School of Mathematics, University of Dundee, United Kingdom

 

Abstract: Modern science and engineering utilize physics-based models to inform decisions and guide design. In these settings, systems of interest are typically complex, exhibiting multiscale/-physics interactions and involving correlated/dependent and non-Gaussian variables. This talk presents two uncertainty quantification technologies for deep learning for physics-based models of complex systems arising in materials design for energy storage. The first is Graph-Informed Neural Networks (GINNs), a strategy for incorporating domain knowledge into machine-learned surrogate models.
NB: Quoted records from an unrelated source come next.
Lemma frames_spec (s : string) :
  Forall (λ line, unbroken line = true) (frames s).1
  ∧ unbroken (frames s).2 = true
  ∧ framed (frames s).1 (frames s).2 = s
  ∧ (length (frames s).1 ≤ String.length s)%nat.
Proof.
  induction s as [| c s (Hlines & Htail & Hs & Hlen)].
  { split; [constructor|]. by repeat split. }
  cbn [frames]. destruct (frames s) as [lines tail]. simpl in *.
  destruct (Ascii.eqb c newline) eqn:Hc.
  - apply Ascii.eqb_eq in Hc as ->. simpl.
    split; [by constructor|]. split; [done|]. split; [by rewrite Hs | lia].
  - destruct lines as [| line lines]; simpl in *.
    + split; [done|]. split; [by rewrite Hc|]. split; [by rewrite Hs | lia].
    + inversion Hlines as [| ? ? Hline Hrest]; subst.
      split; [|split; [done|split; [done | lia]]].
      constructor; [|done]. cbn [unbroken]. by rewrite Hc.
Qed.

Lemma framed_app (lines lines' : list string) (tail : string) :
  framed (lines ++ lines') tail = framed lines (framed lines' tail).
Proof. induction lines as [| l lines IH]; simpl; [done | by rewrite IH]. Qed.

Lemma framed_more (lines : list string) (tail data : string) :
  framed lines tail +:+ data = framed lines (tail +:+ data).
Proof.
  induction lines as [| l lines IH]; [done|].
  cbn [framed]. by rewrite !string_app_assoc, IH.
Qed.

Lemma framed_length (lines : list string) (tail : string) :
  (length lines ≤ String.length (framed lines tail))%nat.
Proof.
  induction lines as [| l lines IH]; simpl; [lia|].
  rewrite !string_length_app. simpl. lia.
Qed.

(** The framer on a buffer and data that together are given lines and a
    rest. *)
Lemma handleStdinData_framed (messageBuffer data : string)
    (lines : list string) (tail : string) :
  Forall (λ line, unbroken line = true) lines →
  unbroken tail = true →
  messageBuffer +:+ data = framed lines tail →
  handleStdinData messageBuffer data
  = (filter (λ l, handed_on l = true) lines, tail).
Proof.
  intros Hlines Htail Hdata. unfold handleStdinData. rewrite Hdata.
  apply drain_framed; [done | done | apply framed_length].
Qed.
(** X7: when the constructor of [src/unnamed/part_000] throws, either the
    name is empty, the error is the SDK's [ResourceError] and nothing is
    declared, or the error is a [TypeError] raised while the deployment's
    arguments are evaluated: the component, the bucket and the namespace are
    then already declared, the deployment and the service are not. *)
Theorem part000_failure_is_partial :
  forall name user o (st : Engine) (e : Error),
    part000_outcome name user o st = inl e ->
    (name = EmptyString /\ e = ResourceError
     /\ part000_graph name user o st = [])
    \/ (name <> EmptyString /\ e = TypeError
        /\ urns (part000_graph name user o st)
           = [ mkRef (Component "jaxxstorm:chartmuseum") name;
               mkRef S3Bucket (name ++ "-bucket");
               mkRef K8sNamespace (name ++ "-namespace") ]).
Proof.
  intros name user o st e.
  rewrite RunFacts.part000_outcome_frame, RunFacts.part000_graph_frame.
  destruct name as [|c n].
  - intros H. left. injection H as <-. repeat split.
  - right. split; [discriminate|].
    pose proof (part000_run_by_env c n user o) as Hrun. simpl in Hrun.
    revert H. simpl.
    destruct (Part000.container_env _ _ _ _) as [e' | env] eqn:E.
    + destruct Hrun as [Hrun Hu]. rewrite Hrun. intros He. injection He as <-.
      split; [eapply part000_env_error; eauto | exact Hu].
    + destruct Hrun as [[obj Hrun] _]. rewrite Hrun. discriminate.
Qed.

Lemma part000_failure_storage_undefined :
  ("cm" = EmptyString /\ TypeError = ResourceError
   /\ part000_graph "cm" (Some [("storage", JUndefined)]) None [] = [])
  \/ ("cm" <> EmptyString /\ TypeError = TypeError
      /\ urns (part000_graph "cm" (Some [("storage", JUndefined)]) None [])
         = [ mkRef (Component "jaxxstorm:chartmuseum") "cm";
             mkRef S3Bucket ("cm" ++ "-bucket");
             mkRef K8sNamespace ("cm" ++ "-namespace") ]).
Proof.
  apply (part000_failure_is_partial
           "cm" (Some [("storage", JUndefined)]) None [] TypeError).
  vm_compute. reflexivity.
Defined.

(** *** References inside the declared graph *)

Ltac in_seen H :=
  simpl in H; repeat (destruct H as [H | H]); try contradiction;
  subst; simpl; auto 12.

(** X8: whatever the provider, every resource [src/index.ts] declares
    after the component mentions, as parent, in [dependsOn] and through the
    outputs in its arguments, only the component or resources declared
    before it in the same run: nothing is used before it is declared and no
    reference dangles.  With an empty name nothing is declared at all; with
    a name the component is declared first. *)
Theorem index_graph_scoped :
  forall provider region name user o (st : Engine),
    (name = EmptyString -> index_graph provider region name user o st = [])
    /\ (name <> EmptyString ->
        exists c rest,
          index_graph provider region name user o st = c :: rest
          /\ urn c = mkRef (Component "jaxxstorm:chartmuseum") name
          /\ scoped [urn c] rest).
Proof.
  intros. rewrite RunFacts.index_graph_frame. split.
  - intros ->. reflexivity.
  - intros Hn. destruct (RunFacts.nonempty_name name Hn) as (c & n & ->).
    unfold index_graph, Index.ChartMuseum, Index.provision, bind,
      new_resource, ret, throw.
    destruct (String.eqb provider "aws"); simpl;
      do 2 eexists; (split; [reflexivity|]); (split; [reflexivity|]);
      simpl; repeat split; intros x Hx; in_seen Hx.
Qed.

Lemma index_graph_scoped_cm :
  exists c rest,
    index_graph "aws" "us-west-2" "cm" None None [] = c :: rest
    /\ urn c = mkRef (Component "jaxxstorm:chartmuseum") "cm"
    /\ scoped [urn c] rest.
Proof.
  apply (proj2 (index_graph_scoped "aws" "us-west-2" "cm" None None [])).
  discriminate.
Defined.

(** X9: the same holds for [src/unnamed/part_000], whether the run returns
    or throws. *)
Theorem part000_graph_scoped :
  forall name user o (st : Engine),
    (name = EmptyString -> part000_graph name user o st = [])
    /\ (name <> EmptyString ->
        exists c rest,
          part000_graph name user o st = c :: rest
          /\ urn c = mkRef (Component "jaxxstorm:chartmuseum") name
          /\ scoped [urn c] rest).
Proof.
  intros. rewrite RunFacts.part000_graph_frame. split.
  - intros ->. reflexivity.
  - intros Hn. destruct (RunFacts.nonempty_name name Hn) as (c & n & ->).
    unfold part000_outcome, part000_graph, Part000.ChartMuseum, bind,
      new_resource, ret, lift. simpl.
    destruct (Part000.container_env _ _ _ _) as [e | env] eqn:E; simpl.
    + do 2 eexists. (split; [reflexivity|]); (split; [reflexivity|]).
      simpl; repeat split; intros x Hx; in_seen Hx.
    + assert (Henv : forall x, In x (flat_map input_refs env) ->
                               x = mkRef S3Bucket (String c n ++ "-bucket")).
      { destruct (proj1 (part000_env_returns_iff _ _ _ _) (ex_intro _ env E))
          as (so & cloud & region & Hs & Hc & Hr).
        rewrite (part000_env_shape _ _ _ _ so cloud region Hs Hc Hr) in E.
        injection E as <-. simpl. intros x [Hx | []]. now subst. }
      do 2 eexists. (split; [reflexivity|]); (split; [reflexivity|]).
      simpl; repeat split; intros x Hx.
      * in_seen Hx.
      * in_seen Hx.
      * unfold resource_refs in Hx. simpl in Hx.
        rewrite !app_nil_r in Hx.
        destruct Hx as [Hx | [Hx | [Hx | Hx]]]; subst; simpl; auto.
        apply Henv in Hx. subst. simpl. auto.
      * in_seen Hx.
Qed.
This framework embeds expert knowledge, available data, and design constraints into a physics-based representation using probabilistic graphical models that provide a context for interpreting the surrogate's predictions, thereby enhancing defensibility. The second is Global Sensitivity Analysis (GSA) based on information theoretic dissimilarity measures. Our information-theoretic GSA provides a model-agnostic uncertainty quantification method for interrogating surrogates compatible with a wide range of black-box models. Effect rankings based on information-theoretic GSA assist in explaining surrogate predictions, thereby enabling deep-learning surrogates to close design loops for rapid simulation-based prototyping.